In conjunction with the Bartlett School of Architecture's MArch Urban Design course's introductory work on London, a series of guest lecturers with an intimate knowledge of the city have been invited to speak about its history, development, characteristics and the strategies which will shape it. These lectures are open to all.


Friday 8 November 2013 | Double Bill: Ben Campkin / Michael Hebbert

Dr Ben Campkin: Regeneration and Sink Spectacle

This talk will consider contemporary regeneration in London historically and through the evidence of cultural artefacts produced and mobilised within urban change. How has the metaphor of regeneration changed over time? How do ideas of urban degradation propel renewal? Looking across a range of sources - journalism and photojournalism, architectural design, cinema and fine art - similar questions arise around the ethics and aesthetics of representing poverty and material degradation ('sink'), and in the tensions between projections of change produced by regeneration professionals and other agents.

Ben Campkin is Director of the UCL Urban Laboratory and Senior Lecturer in Architectural History and Theory, Bartlett School of Architecture. He is the author of Remaking London: Decline and Regeneration in Urban Culture(London: I. B. Tauris, 2013) and co-editor of Dirt: New Geographies of Cleanliness and Contamination (IB Tauris, 2007, paperback 2012), and his work has recently appeared in journals such as Architectural Theory Review(2013), The Journal of Architecture (2007) and Architectural Design (2010).

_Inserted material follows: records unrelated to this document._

(** X20. [apply_video_overlay_smart] returns the output path it was
    given, and only after the two probes and one overlay command that
    exited with code 0, so that the file exists; these three commands are
    all it ran. When it raises, the exception carries a message. *)
Theorem overlay_returns_the_output_file main_path overlay_path out o w r w' :
  apply_video_overlay_smart h main_path overlay_path out o w = (r, w') ->
  match r with
  | Ok p =>
      p = out /\ (out ∈ fs w') /\
      exists args,
        ov_output args = out /\
        trace w' = trace w ++ [ Ran (FfprobeDuration main_path);
                                Ran (FfprobeDuration overlay_path);
                                Ran (FfmpegOverlay args) ]
  | Raise e => has_message e
  end.
Proof.
  unfold apply_video_overlay_smart. intros H.
  apply bind_inv in H as [(main & w1 & H1 & H) | (e & H1 & ->)].
  2:{ now apply get_video_duration_inv in H1 as (_ & _ & Hm). }
  apply get_video_duration_inv in H1 as (_ & Ht1 & _).
  apply bind_inv in H as [(ov & w2 & H2 & H) | (e & H2 & ->)].
  2:{ now apply get_video_duration_inv in H2 as (_ & _ & Hm). }
  apply get_video_duration_inv in H2 as (_ & Ht2 & _).
  destruct (overlay_window _ _ _ main ov) as [actual_start actual_end].
  unfold _apply_overlay_full_encode in H.
  apply bind_inv in H as [(cp & w3 & H3 & H) | (e & H3 & ->)].
  2:{ exact (message_run h _ _ _ _ _ H3). }
  apply subprocess_run_inv in H3 as [Ht3 Hf3].
  destruct (returncode cp =? 0); simpl in H; inversion H; subst; clear H.
  - split; [reflexivity |]. split; [rewrite Hf3; simpl; set_solver |].
    eexists. split; [| rewrite Ht3, Ht2, Ht1, <- !app_assoc; reflexivity].
    reflexivity.
  - discriminate.
Qed.

End OverlayProperties.

(* ================================================================== *)
(** * The colours of the subtitles                                      *)
(* ================================================================== *)

Section ColourProperties.
Import vidprocessor Colours.

Lemma bytes_ok : forallb byte_ok bytes = true.
Proof. vm_compute. reflexivity. Qed.

Lemma byte_facts (upper : bool) (n : Z) :
  0 <= n < 256 ->
  int_base16 (two_hex upper n) = Some n /\
  format_02X n = two_hex true n /\
  Ascii.eqb (hex_digit upper (n / 16)) "#" = false.
Proof.
  intros Hn. pose proof bytes_ok as H. rewrite forallb_forall in H.
  assert (Hin : In n bytes).
  { unfold bytes. rewrite <- (Z2Nat.id n) by lia. apply in_map, in_seq. lia. }
  apply H in Hin. unfold byte_ok in Hin.
  rewrite !andb_true_iff, !negb_true_iff, !bool_decide_eq_true in Hin.
  destruct Hin as ((((Hu & Hl) & Hf) & Hhu) & Hhl).
  destruct upper; auto.
Qed.

(** A colour of six digits, read by the three slices. *)
Lemma six_digits (a1 a2 b1 b2 c1 c2 : ascii) :
  Ascii.eqb a1 "#" = false ->
  let s := String "#" (String a1 (String a2 (String b1 (String b2
             (String c1 (String c2 EmptyString)))))) in
  slice (lstrip_hash s) 0 2 = String a1 (String a2 EmptyString) /\
  slice (lstrip_hash s) 2 4 = String b1 (String b2 EmptyString) /\
  slice (lstrip_hash s) 4 6 = String c1 (String c2 EmptyString).
Proof.
  intros H s. unfold s.
  assert (E : forall rest, lstrip_hash (String "#" (String a1 rest)) = String a1 rest).
  { intros rest. change (lstrip_hash (String "#" (String a1 rest)))
      with (if Ascii.eqb a1 "#" then lstrip_hash rest else String a1 rest).
    now rewrite H. }
  rewrite E. repeat split.
Qed.

Lemma colour_read (ur ug ub : bool) (r g b : Z) :
  0 <= r < 256 -> 0 <= g < 256 -> 0 <= b < 256 ->
  let s := ("#" ++ two_hex ur r ++ two_hex ug g ++ two_hex ub b)%string in
  int_base16 (slice (lstrip_hash s) 0 2) = Some r /\
  int_base16 (slice (lstrip_hash s) 2 4) = Some g /\
  int_base16 (slice (lstrip_hash s) 4 6) = Some b.
Proof.
  intros Hr Hg Hb s.
  destruct (byte_facts ur r Hr) as (Er & _ & Hh).
  destruct (byte_facts ug g Hg) as (Eg & _ & _).
  destruct (byte_facts ub b Hb) as (Eb & _ & _).
  unfold s, two_hex in *. rewrite !append_cons_l, !append_nil_l.
  destruct (six_digits (hex_digit ur (r / 16)) (hex_digit ur (r mod 16))
              (hex_digit ug (g / 16)) (hex_digit ug (g mod 16))
              (hex_digit ub (b / 16)) (hex_digit ub (b mod 16)) Hh) as (-> & -> & ->).
  auto.
Qed.

(** X21. [hex_to_ass] turns [#RRGGBB], its digits in either case, into
    the ASS colour [&H00BBGGRR]: red and blue change places and the digits
    come out in upper case. *)
Theorem hex_to_ass_swaps_red_and_blue (ur ug ub : bool) (r g b : Z) :
  0 <= r < 256 -> 0 <= g < 256 -> 0 <= b < 256 ->
  hex_to_ass ("#" ++ two_hex ur r ++ two_hex ug g ++ two_hex ub b)
  = Some ("&H00" ++ two_hex true b ++ two_hex true g ++ two_hex true r)%string.
Proof.
  intros Hr Hg Hb.
  destruct (colour_read ur ug ub r g b Hr Hg Hb) as (Er & Eg & Eb).
  unfold hex_to_ass. cbv zeta in *. rewrite Er, Eg, Eb.
  destruct (byte_facts true r Hr) as (_ & -> & _).
  destruct (byte_facts true g Hg) as (_ & -> & _).
  destruct (byte_facts true b Hb) as (_ & -> & _).
  reflexivity.
Qed.

Lemma hex_to_ass_swaps_red_and_blue_witness :
  hex_to_ass "#ff8000" = Some "&H000080FF"%string.
Proof.
  apply (hex_to_ass_swaps_red_and_blue false false false 255 128 0); lia.
Defined.

(** X22. [hex_to_ass_alpha] puts the inverted opacity in front: an
    opacity of 255 gives the alpha byte [00], an opacity of 0 gives [FF];
    the colour follows as in [hex_to_ass]. *)
Theorem hex_to_ass_alpha_inverts_the_opacity (ur ug ub : bool) (r g b alpha : Z) :
  0 <= r < 256 -> 0 <= g < 256 -> 0 <= b < 256 -> 0 <= alpha <= 255 ->
  hex_to_ass_alpha ("#" ++ two_hex ur r ++ two_hex ug g ++ two_hex ub b) alpha
  = Some ("&H" ++ two_hex true (255 - alpha)
            ++ two_hex true b ++ two_hex true g ++ two_hex true r)%string.
Proof.
  intros Hr Hg Hb Ha.
  destruct (colour_read ur ug ub r g b Hr Hg Hb) as (Er & Eg & Eb).
  unfold hex_to_ass_alpha. cbv zeta in *. rewrite Er, Eg, Eb.
  destruct (byte_facts true r Hr) as (_ & -> & _).
  destruct (byte_facts true g Hg) as (_ & -> & _).
  destruct (byte_facts true b Hb) as (_ & -> & _).
  destruct (byte_facts true (255 - alpha)) as (_ & -> & _); [lia |].
  reflexivity.
Qed.

Lemma hex_to_ass_alpha_inverts_the_opacity_witness :
  hex_to_ass_alpha "#000000" 128 = Some "&H7F000000"%string.
Proof.
  apply (hex_to_ass_alpha_inverts_the_opacity true true true 0 0 0 128); lia.
Defined.

Lemma substring_short (s : string) (i n : nat) :
  (String.length s <= i)%nat -> String.substring i n s = EmptyString.
Proof.
  revert i n. induction s as [| c s IH]; intros i n Hl.
  - destruct i, n; reflexivity.
  - destruct i as [| i]; simpl in Hl; [lia |]. simpl. apply IH. lia.
Qed.

(** X23. A colour with fewer than five characters after the leading
    hashes, the short form [#RGB] for one, is refused: the third slice is
    empty and [int] raises [ValueError]. *)
Theorem short_colours_are_refused (hex_color : string) (alpha : Z) :
  (String.length (lstrip_hash hex_color) <= 4)%nat ->
  hex_to_ass hex_color = None /\ hex_to_ass_alpha hex_color alpha = None.
Proof.
  intros Hl. unfold hex_to_ass, hex_to_ass_alpha. cbv zeta.
  assert (E : slice (lstrip_hash hex_color) 4 6 = EmptyString)
    by (apply substring_short; exact Hl).
  rewrite E. change (int_base16 EmptyString) with (@None Z).
  destruct (int_base16 _); [destruct (int_base16 _) |]; auto.
Qed.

Professor Michael Hebbert: London - 'Unique City'?

First published in 1934, Stein Eileer Rasmussen's London: The Unique City is still in print and picking up 'likes' and five star ratings in the blogosphere for its lucid exposition of the city's history and physical distinctiveness. Eighty years on we can revisit that analysis of what made London unique and ask if Rasmussen might reach a different verdict today. 

Michael Hebbert is author of London - More by Fortune than Design (1998), a book which updated Rasmussen and now itself needs updating, demonstrating that a city's history never stands still. Professor of Town Planning at UCL and Professor Emeritus of the University of Manchester, Michael read history at Oxford and edits the leading international journal for the history of town planning, Planning Perspectives. His recent work has looked at the role of climatic factors in urban design.